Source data
(** X10: [process_query] raises exactly when [session.list_tools()]
    raises, which it calls before its [try] block; it then raises the
    same exception, and the completion service was not called. *)
Theorem query_raises_with_list_tools (query : string) (h : list event) (e : exn) :
  (fst (process_query query h) = inr e <-> session_list_tools h = inr e)
  /\ (session_list_tools h = inr e ->
      snd (process_query query h) = [List_tools (inr e)]).
Proof.
  unfold process_query, bind, list_tools, try_except.
  destruct (session_list_tools h) as [tools|e0]; simpl.
  - destruct (process_query_try _ _ _) as [[text|e1] evs]; simpl;
      (split; [split|]; discriminate).
  - split; [split|]; congruence.
Qed.

(** *** A response that asks for no tool *)

Lemma visit_choices_without_calls (chs : list choice) (st : locals) (h : list event) :
  requested (Response chs) = [] ->
  visit_choices chs st h
  = (inl (Locals (messages st) (tool_results st)
                 (final_text st
                  ++ flat_map (fun ch => own_content (choice_message ch)) chs)%list),
     []).
Proof.
  unfold requested; simpl.
  revert st h; induction chs as [|ch chs IH]; intros st h Hnone; simpl.
  - rewrite app_nil_r. now destruct st.
  - simpl in Hnone. apply app_eq_nil in Hnone as [Hch Hrest].
    apply map_eq_nil in Hch.
    assert (Hvisit : visit_choice ch st h
                     = (inl (Locals (messages st) (tool_results st)
                               (final_text st ++ own_content (choice_message ch))%list),
                        [])).
    { unfold visit_choice, requested_by, own_content in *.
      destruct (msg_tool_calls (choice_message ch)) as [tcs|]; [subst tcs|];
        (destruct (str_truthy _); simpl; [reflexivity|]);
        rewrite app_nil_r; now destruct st. }
    rewrite (bind_run _ _ _ _ _ Hvisit), (IH _ _ Hrest). simpl.
    now rewrite <- app_assoc.
Qed.

(** X11: when the first response asks for no tool, [process_query]
    calls the completion service that once and no tool, and returns the
    texts of the choices of that response, the empty ones left out,
    joined by line feeds (for a response with one choice: its text). *)
Theorem query_without_calls (query : string) (tools : list tool) (answer : response)
    (h : list event) :
  session_list_tools h = inl tools ->
  completion (h ++ [List_tools (inl tools)])%list
             (Request model [Turn "user" query] (Some (map available_tool tools)) 1000)
  = inl answer ->
  requested answer = [] ->
  process_query query h
  = (inl (String.concat nl
            (flat_map (fun ch => own_content (choice_message ch)) (choices answer))),
     [List_tools (inl tools);
      Completion (Request model [Turn "user" query] (Some (map available_tool tools)) 1000)
                 (inl answer)]).
Proof.
  intros Htools Hanswer Hnone.
  unfold process_query, bind at 1, list_tools, try_except. rewrite Htools.
  unfold process_query_try, bind at 1, complete. rewrite Hanswer.
  destruct answer as [chs]. simpl in *.
  unfold bind. rewrite (visit_choices_without_calls chs _ _ Hnone). reflexivity.
Qed.
(** [k != "sops" and (k in encrypted_regex or not encrypted_regex)] *)
Definition selected (encrypted_regex : list string) (k : value) : bool :=
  negb (Py.eq_str k "sops") &&
  (existsb (Py.eq_str k) encrypted_regex || is_empty encrypted_regex).

(** The loop over [doc], [ks] being what is left to iterate. *)
Fixpoint scan (doc : value) (encrypted_regex : list string)
    (ks : list value) (invalid_keys : list value) : result (list value) :=
  match ks with
  | [] => Return invalid_keys
  | k :: ks' =>
      if selected encrypted_regex k then
        item <- Py.getitem doc k ;;
        if negb (Py.truthy (validate_enc item))
        then scan doc encrypted_regex ks' (invalid_keys ++ [k])%list
        else scan doc encrypted_regex ks' invalid_keys
      else scan doc encrypted_regex ks' invalid_keys
  end.

Definition verdict : Type := (bool * string)%type.

Definition not_parsable (filename : string) : verdict :=
  (false, filename ++ ": Not valid JSON or YAML, is not properly encrypted").

Definition no_metadata (filename : string) : verdict :=
  (false, filename ++ ": sops metadata key not found in file, is not properly encrypted").

Definition config_not_readable : verdict :=
  (false, sops_config ++ " is not readable").

Definition unencrypted (filename keys : string) : verdict :=
  (false, filename ++ ": Unencrypted values found nested under keys: " ++ keys).

Definition valid_encryption (filename : string) : verdict :=
  (true, filename ++ ": Valid encryption").

(** The part of [check_file] after the metadata-key test: the configuration
    block, the loop and the verdict. *)
Definition check_keys (w : World) (filename : string) (doc : value) : result verdict :=
  match load_encrypted_regex w with
  | NotReadable => Return config_not_readable
  | Filter encrypted_regex =>
      ks <- Py.iter doc ;;
      invalid_keys <- scan doc encrypted_regex ks [] ;;
      if negb (is_empty invalid_keys) then
        keys <- Py.join "," invalid_keys ;;
        Return (unencrypted filename keys)
      else Return (valid_encryption filename)
  end.

(** The part of [check_file] after the document is loaded. *)
Definition check_doc (w : World) (filename : string) (doc : value) : result verdict :=
  found <- Py.contains_str doc "sops" ;;
  if negb found then Return (no_metadata filename)
  else check_keys w filename doc.

Definition loader_func (w : World) (filename : string) : string -> result value :=
  if Str.endswith filename ".yaml" then yaml_load w else json_load w.

Definition check_file (w : World) (filename : string) : result verdict :=
  f <- read_text w filename ;;
  match loader_func w filename f with
  | Raise ParserError => Return (not_parsable filename)
  | Raise e => Raise e
  | Return doc => check_doc w filename doc
  end.

(** ** [main] *)

(** The loop of [main] over [args.filenames]. *)
Fixpoint check_all (w : World) (filenames : list string)
    (failed_messages : list string) : result (list string) :=
  match filenames with
  | [] => Return failed_messages
  | f :: rest =>
      v <- check_file w f ;;
      let '(is_valid, message) := v in
      if negb is_valid
      then check_all w rest (failed_messages ++ [message])%list
      else check_all w rest failed_messages
  end.

(** [main], from the list [args.filenames] on: the text printed on standard
    output and the returned code.  The argument parser ([nargs="+"]) exits
    with status 2 when no file name is given. *)
Definition main (w : World) (filenames : list string) : result (string * Z) :=
  match filenames with
  | [] => Raise (SystemExit 2)
  | _ :: _ =>
      failed_messages <- check_all w filenames [] ;;
      if negb (is_empty failed_messages)
      then Return (String.concat Str.newline failed_messages ++ Str.newline, 1%Z)
      else Return ("", 0%Z)
  end.

(** [sys.exit(main())]: the status of the process.  An exception that
    nothing catches ends the interpreter with status 1. *)
Definition exit_status (r : result (string * Z)) : Z :=
  match r with
  | Return (_, code) => code
  | Raise (SystemExit code) => code
  | Raise _ => 1%Z
  end.
(** C2, as stated, fails on a redo manager that is disabled.  On the
    manager NewManager returns for a nil config, AddTable(1, 100) puts 1
    into tableIDs and faults on the nil rtsMap: tableIDs is [1] while
    rtsMap has no key. *)
Lemma bookkeeping_breaks_when_disabled :
  NewManager scenario_ctx None (Some scenario_opts)
  = NewOk (NewDisabledManager : ManagerImpl (gmap Z Z)) false
  ∧ exec (NewDisabledManager : ManagerImpl (gmap Z Z)) [CallAddTable 1 100]%Z
    = Panicked (set_tableIDs NewDisabledManager [1%Z]) NilMapAssignment
  ∧ tableIDs (state_of (exec (NewDisabledManager : ManagerImpl (gmap Z Z))
                          [CallAddTable 1 100]%Z)) = [1%Z]
  ∧ rtsMap (state_of (exec (NewDisabledManager : ManagerImpl (gmap Z Z))
                        [CallAddTable 1 100]%Z)) = None
  ∧ default ∅ (dom <$> rtsMap (state_of (exec (NewDisabledManager : ManagerImpl (gmap Z Z))
                                           [CallAddTable 1 100]%Z)))
    ≠ (list_to_set
         (tableIDs (state_of (exec (NewDisabledManager : ManagerImpl (gmap Z Z))
                                [CallAddTable 1 100]%Z))) : gset Z)
  ∧ ¬ tables_inv (state_of (exec (NewDisabledManager : ManagerImpl (gmap Z Z))
                              [CallAddTable 1 100]%Z)).
Proof.
  split_and!; [reflexivity | reflexivity | reflexivity | reflexivity | |].
  - intros Heq. apply (f_equal (λ X : gset Z, bool_decide (1%Z ∈ X))) in Heq.
    vm_compute in Heq. discriminate Heq.
  - intros (r & Hr & _). discriminate Hr.
Qed.

(** C1, as stated, fails.  Table 2 is added and flushed at 200 and a tick
    publishes 200; then table 1 is added and flushed at 100, and the next
    tick publishes 100: GetMinResolvedTs went from 200 down to 100. *)
Lemma min_resolved_ts_can_decrease :
  published_values
    (trace (scenario_manager ∅)
       [CallAddTable 2 200; CallFlushLog 2 200; CallTick;
        CallAddTable 1 100; CallFlushLog 1 100; CallTick]%Z)
  = [200; 200; 200; 100]%Z
  ∧ ¬ StronglySorted Z.le
        (published_values
           (trace (scenario_manager ∅)
              [CallAddTable 2 200; CallFlushLog 2 200; CallTick;
               CallAddTable 1 100; CallFlushLog 1 100; CallTick]%Z)).
Proof.
  assert (published_values
            (trace (scenario_manager ∅)
               [CallAddTable 2 200; CallFlushLog 2 200; CallTick;
                CallAddTable 1 100; CallFlushLog 1 100; CallTick]%Z)
          = [200; 200; 200; 100]%Z) as Heq by (vm_compute; reflexivity).
  split; [exact Heq|]. rewrite Heq. intros Hs.
  apply StronglySorted_inv in Hs as [_ Hall].
  rewrite Forall_forall in Hall. specialize (Hall 100%Z).
  assert (200 ≤ 100)%Z; [|lia]. apply Hall. set_solver.
Qed.

Lemma published_minimum_monotone_witness :
  StronglySorted Z.le
    (published_values
       (trace (scenario_manager ∅)
          [CallAddTable 1 100; CallFlushLog 1 100; CallTick;
           CallAddTable 2 200; CallFlushLog 2 200; CallTick;
           CallFlushLog 1 130; CallTick; CallRemoveTable 1; CallTick]%Z)).
Proof.
  refine (proj2 (proj1 (proj2 (proj2 (proj2 (proj2 (proj2 (proj2
            (published_minimum_monotone (scenario_manager ∅) _)))))))) _).
  apply (bool_decide_unpack _). vm_compute. reflexivity.
Defined.

Lemma tick_without_tables_witness :
  ∃ m', updateTableResolvedTs (scenario_manager ∅) = Returned m' None
        ∧ GetMinResolvedTs m' = (2 ^ 64 - 1)%Z.
Proof.
  apply (tick_without_tables (scenario_manager ∅) ∅ ∅); reflexivity.
Defined.

Lemma min_resolved_ts_scenario_witness :
  ∃ m1 m2,
    exec (scenario_manager {[1 := 120; 2 := 220; 3 := 160]}%Z)
      [CallAddTable 1 100; CallAddTable 2 200; CallAddTable 3 150; CallTick]%Z
      = Returned m1 tt
    ∧ GetMinResolvedTs m1 = 120%Z
    ∧ exec m1 [CallRemoveTable 1; CallTick]%Z = Returned m2 tt
    ∧ GetMinResolvedTs m2 = 160%Z.
Proof.
  apply (min_resolved_ts_scenario
           (scenario_manager {[1 := 120; 2 := 220; 3 := 160]}%Z)
           {[1 := 120; 2 := 220; 3 := 160]}%Z
           {[1 := 120; 2 := 220; 3 := 160]}%Z
           {[1 := 120; 2 := 220; 3 := 160]}%Z); vm_compute; reflexivity.
Defined.

(** C4, as stated, fails: a config whose Level is outside {normal,
    eventual} and whose Storage is blackhole is accepted, and the manager
    comes out enabled. *)
Lemma NewManager_accepts_unknown_level :
  IsValidConsistentLevel "bogus" = false
  ∧ NewManager scenario_ctx
      (Some {| Level := "bogus"; Storage := "blackhole"; MaxLogSize := 64;
               FlushIntervalInMs := 1000; S3URI := "" |})
      (Some scenario_opts)
    = NewOk {| enabled := true; level := "bogus"; storage := "blackhole";
               writer := Some (∅ : gmap Z Z); minResolvedTs := 0; tableIDs := [];
               rtsMap := Some ∅ |} false.
Proof. split; reflexivity. Qed.
Lemma got_resource_repeat (r : nat) :
  got_resource (List.concat (repeat [EvBlocked; EvDelayMs 10] r)) = false.
Proof. induction r as [|r IH]; [reflexivity|]. cbn. exact IH. Qed.

(** X13.  The high-priority task polls [shared_resource_busy] every
    10 ms: when it sees the resource busy [r] times and free at the next
    read, its turn prints "BLOCKED" exactly [r] times, then that it got
    the resource, after [r + 1] reads; and as long as every read sees the
    resource busy it never prints that it got it. *)
Theorem high_task_polls_until_free :
  forall (r fuel : nat) (s : state),
    priority_test_running s = true ->
    (forall i, (i < r)%nat -> observed s (observations s + i) = true) ->
    (observed s (observations s + r) = false -> (r < fuel)%nat ->
     value (priority_inversion_high fuel) s = Some tt /\
     events (priority_inversion_high fuel) s =
       EvNeeds :: List.concat (repeat [EvBlocked; EvDelayMs 10] r) ++
       [EvGotResource; EvDelayMs 1000] /\
     blocked_count (events (priority_inversion_high fuel) s) = r /\
     observations (exec (priority_inversion_high fuel) s) = (observations s + r + 1)%nat) /\
    ((fuel <= r)%nat ->
     value (priority_inversion_high fuel) s = None /\
     got_resource (events (priority_inversion_high fuel) s) = false).
Proof.
  intros r fuel s R Hb. split.
  - intros Hf Hfuel.
    destruct (wait_acquires r fuel s Hb Hf Hfuel) as (V & E & O & _).
    assert (Ev : events (priority_inversion_high fuel) s =
                 EvNeeds :: List.concat (repeat [EvBlocked; EvDelayMs 10] r) ++
                 [EvGotResource; EvDelayMs 1000]).
    { unfold value, events in V, E. unfold priority_inversion_high, events.
      cbn [bind gets emit fst snd app]. rewrite R.
      cbn [bind gets emit fst snd app].
      rewrite V, E. reflexivity. }
    split; [|split; [exact Ev|split]].
    + unfold priority_inversion_high, value in *.
      cbn [bind gets emit fst snd]. rewrite R.
      cbn [bind gets emit fst snd]. rewrite V. reflexivity.
    + rewrite Ev. unfold blocked_count. cbn [filter is_blocked].
      rewrite filter_app, length_app. fold (blocked_count (List.concat (repeat [EvBlocked; EvDelayMs 10] r))).
      rewrite blocked_count_repeat. cbn. lia.
    + unfold priority_inversion_high, exec, value in *.
      cbn [bind gets emit fst snd]. rewrite R.
      cbn [bind gets emit fst snd]. rewrite V. exact O.
  - intro Hfuel.
    destruct (wait_blocked fuel s) as (V & E).
    { intros i Hi. apply Hb. lia. }
    unfold priority_inversion_high, value, events in *.
    cbn [bind gets emit fst snd app]. rewrite R.
    cbn [bind gets emit fst snd app]. rewrite V, E.
    split; [reflexivity|]. cbn [got_resource existsb orb].
    rewrite app_nil_r. apply got_resource_repeat.
Qed.

Lemma high_task_polls_until_free_witness :
  priority_test_running (held_for 3) = true /\
  blocked_count (events (priority_inversion_high 10) (held_for 3)) = 3%nat /\
  got_resource (events (priority_inversion_high 2) (held_for 3)) = false.
Proof.
  split; [reflexivity|].
  assert (Hb : forall i, (i < 3)%nat ->
                 observed (held_for 3) (observations (held_for 3) + i) = true).
  { intros i Hi. cbn [held_for observed observations Nat.add].
    apply Nat.ltb_lt. exact Hi. }
  destruct (high_task_polls_until_free 3 10 (held_for 3) eq_refl Hb) as (A & _).
  destruct (high_task_polls_until_free 3 2 (held_for 3) eq_refl Hb) as (_ & B).
  split.
  - apply A; [reflexivity | lia].
  - apply B. lia.
Defined.

Lemma low_turn s :
  shared_resource_busy s = false ->
  shared_resource_busy (exec priority_inversion_low s) = false /\
  priority_test_running (exec priority_inversion_low s) = priority_test_running s /\
  events priority_inversion_low s =
    if priority_test_running s
    then [EvUsing; EvDelayMs 2000; EvReleased; EvDelayMs 3000]
    else [EvDelayMs 3000].
Proof.
  intro H. unfold priority_inversion_low, exec, events.
  cbn [bind gets fst snd]. destruct (priority_test_running s) eqn:R; cbn; rewrite ?R, ?H;
    repeat split.
Qed.

(** X14.  The low-priority task releases the resource in the turn in
    which it takes it: after any number of its turns the resource is
    free again, the test running or not, and each use is one delay of
    2000 ms between taking and releasing. *)
Theorem low_task_releases :
  forall (n : nat) (s : state),
    shared_resource_busy s = false ->
    shared_resource_busy (exec (repeatM n priority_inversion_low) s) = false /\
    events (repeatM n priority_inversion_low) s =
      List.concat
        (repeat (if priority_test_running s
                 then [EvUsing; EvDelayMs 2000; EvReleased; EvDelayMs 3000]
                 else [EvDelayMs 3000]) n).
Proof.
  induction n as [|n IH]; intros s H; [split; [exact H | reflexivity]|].
  rewrite exec_repeatM_S, events_repeatM_S.
  destruct (low_turn s H) as (B & R & E).
  destruct (IH (exec priority_inversion_low s) B) as (B' & E').
  rewrite B', E', E, R. split; reflexivity.
Qed.

Lemma low_task_releases_witness :
  shared_resource_busy (exec (repeatM 4 priority_inversion_low) (held_for 0)) = false.
Proof.
  exact (proj1 (low_task_releases 4 (held_for 0) eq_refl)).
Defined.
End PriorityDemoFacts.

Module SchedulerRuns.
Import TimeSharing TimeSharingFacts TimeSharingStatistics TimeSharingMore
       TimeSharingBackground.
Local Open Scope sim_scope.

Lemma report_statistics_no_selection t s :
  selections t (events report_statistics s) = 0%nat.
Proof.
  rewrite report_statistics_events.
  destruct (report_due (context_switches s)); reflexivity.
Qed.

Lemma manual_task_iteration_selections t s :
  run_manual_scheduler s = true ->
  selections t (events manual_task_iteration s) =
    (if task_index t =? task_counter s mod TASK_COUNT then 1%nat else 0%nat) /\
  task_counter (exec manual_task_iteration s) = u32 (task_counter s + 1) /\
  run_manual_scheduler (exec manual_task_iteration s) = true.
Proof.
  intro R.
  rewrite manual_task_iteration_events, manual_task_iteration_exec, R.
  rewrite selections_app, report_statistics_no_selection, cycle_selections, Nat.add_0_r.
  destruct (report_statistics_state (exec (dispatch_cycle (current_time_slice_ms s)) s))
    as (_ & R2 & T2 & _).
  destruct (dispatch_cycle_state (current_time_slice_ms s) s) as (T & _ & _ & R1 & _).
  cbv zeta in *. rewrite T2, R2, T, R1. repeat split. exact R.
Qed.

(** X15.  The background task serves the registry round-robin from
    wherever [task_counter] stands: in [n] turns with the scheduler
    enabled, started with [task_counter mod 4 = c], the task of index [i]
    is selected [(c + n + 3 - i) / 4 - (c + 3 - i) / 4] times, the
    periodic reports in between changing nothing to that; in particular
    each task is selected [m] times in [4 * m] turns. *)
Theorem background_round_robin :
  forall (n : nat) (s : state) (t : task_id_t),
    run_manual_scheduler s = true ->
    let c := task_counter s mod TASK_COUNT in
    let i := task_index t in
    Z.of_nat (selections t (events (repeatM n manual_task_iteration) s)) =
      (c + Z.of_nat n + 3 - i) / 4 - (c + 3 - i) / 4 /\
    (Z.of_nat n mod 4 = 0 ->
     Z.of_nat (selections t (events (repeatM n manual_task_iteration) s)) = Z.of_nat n / 4).
Proof.
  intros n s t R c i.
  assert (G : Z.of_nat (selections t (events (repeatM n manual_task_iteration) s)) =
              (c + Z.of_nat n + 3 - i) / 4 - (c + 3 - i) / 4).
  { subst c i. revert s R. induction n as [|n IH]; intros s R.
    - rewrite events_repeatM_O. cbn [selections filter List.length Z.of_nat].
      rewrite Z.add_0_r. lia.
    - rewrite events_repeatM_S, selections_app, Nat2Z.inj_add.
      destruct (manual_task_iteration_selections t s R) as (S1 & T1 & R1).
      rewrite S1, (IH _ R1), T1. unfold TASK_COUNT. rewrite u32_mod4.
      rewrite Nat2Z.inj_succ.
      pose proof (Z.mod_pos_bound (task_counter s) 4 ltac:(lia)) as B.
      destruct (Z.eqb_spec (task_index t) (task_counter s mod 4));
        destruct t; cbn [task_index] in *; cbn [Z.of_nat];
        Z.div_mod_to_equations; lia. }
  split; [exact G|].
  intro H. rewrite G. subst c i. unfold TASK_COUNT.
  pose proof (Z.mod_pos_bound (task_counter s) 4 ltac:(lia)) as B.
  destruct t; cbn [task_index]; Z.div_mod_to_equations; lia.
Qed.

Lemma background_round_robin_witness :
  run_manual_scheduler midrun = true /\
  Z.of_nat (selections TASK_DISPLAY (events (repeatM 8 manual_task_iteration) midrun)) = 2.
Proof.
  split; [reflexivity|].
  exact (proj2 (background_round_robin 8 midrun TASK_DISPLAY eq_refl) eq_refl).
Defined.
End SchedulerRuns.

Module CooperativeMaximum.
Import Cooperative CooperativeFacts CooperativeRuns CooperativeEmergency CooperativeMore.
Local Open Scope sim_scope.

Lemma latencies_app l1 l2 : latencies (l1 ++ l2) = latencies l1 ++ latencies l2.
Proof.
  induction l1 as [|e l1 IH]; [reflexivity|].
  destruct e; cbn; now rewrite ?IH.
Qed.

Lemma work_steps_no_latency task led work (n : nat) s :
  latencies (events (work_steps task led work n) s) = [].
Proof.
  induction n as [|n IH]; [reflexivity|].
  unfold events in *. cbn [work_steps bind gets emit fst snd app].
  destruct (emergency_flag s); [reflexivity|].
  cbn [bind emit fst snd app latencies]. exact IH.
Qed.

Lemma cooperative_task1_no_latency s : latencies (events cooperative_task1 s) = [].
Proof.
  unfold cooperative_task1. rewrite !events_bind, !latencies_app.
  rewrite work_steps_no_latency. destruct (value (work_steps _ _ _ _) _); reflexivity.
Qed.

Lemma cooperative_task2_no_latency s : latencies (events cooperative_task2 s) = [].
Proof.
  unfold cooperative_task2. rewrite !events_bind, !latencies_app.
  rewrite work_steps_no_latency. destruct (value (work_steps _ _ _ _) _); reflexivity.
Qed.
(** X5. The loop over [think_buffer] ends: a pass that does not leave
    the loop shortens the buffer, so [len(think_buffer) + 1] passes are
    enough, whatever the state of the handler. *)
Theorem think_loop_ends h :
  exists h' out,
    think_loop (S (length (think_buffer h))) h = Return (h', out)
    /\ (length (think_buffer h') <= length (think_buffer h))%nat.
Proof.
  assert (Hgen : forall fuel h0,
            (length (think_buffer h0) < fuel)%nat ->
            exists h' out,
              think_loop fuel h0 = Return (h', out)
              /\ (length (think_buffer h') <= length (think_buffer h0))%nat).
  { induction fuel as [|fuel IH]; intros h0 Hfuel; [lia|].
    simpl. destruct (nonempty (think_buffer h0)) eqn:Hne; simpl;
      [|by exists h0, []].
    destruct (think_step h0) as [[h1 out1] go_on] eqn:Hstep.
    destruct go_on.
    - apply think_step_shortens in Hstep;
        [|by destruct (think_buffer h0)].
      destruct (IH h1) as (h' & out & -> & Hle); [lia|].
      exists h', (out1 ++ out). split; [done|lia].
    - exists h1, out1. split; [done|].
      by eapply think_step_not_longer. }
  apply Hgen. lia.
Qed.

(** X6. For a text whose parts outside the thinking spans hold no [<],
    whose spans are closed by the first end tag after their start tag,
    and which holds no quote and no backtick: however the text is cut
    into events, the text deltas add up to the text outside the spans
    and the thinking deltas to the interiors of the spans. *)
Theorem text_and_thinking_are_separated d chunks model input_tokens conv :
  well_formed d = true ->
  concat chunks = flatten d ->
  exists h out,
    handle_events (new_handler model input_tokens conv)
      (map AssistantResponseEvent chunks) = Return (h, out)
    /\ concat (text_deltas out) = text_of d
    /\ concat (thinking_deltas out) = thinking_of d.
Proof.
  intros Hwf Hchunks.
  assert (Hat : at_residual (scanner (new_handler model input_tokens conv))
                  (ROuter d) (concat chunks)).
  { unfold at_residual, scanner. simpl. by rewrite Hchunks. }
  assert (Hstall : stalled (scanner (new_handler model input_tokens conv)))
    by by left.
  destruct (events_residual chunks _ _ Hat Hwf Hstall eq_refl eq_refl)
    as (h & out & Hrun & Htext & Hthink).
  by exists h, out.
Qed.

*WHAT IS REQUIRED:* Start with the line above that contains "Definition no_metadata (filename" and stop after the line that contains "(true, filename ++". Output those lines exactly, and only those.

*SOLUTION FOR THIS TASK:*
Definition no_metadata (filename : string) : verdict :=
  (false, filename ++ ": sops metadata key not found in file, is not properly encrypted").

Definition config_not_readable : verdict :=
  (false, sops_config ++ " is not readable").

Definition unencrypted (filename keys : string) : verdict :=
  (false, filename ++ ": Unencrypted values found nested under keys: " ++ keys).

Definition valid_encryption (filename : string) : verdict :=
  (true, filename ++ ": Valid encryption").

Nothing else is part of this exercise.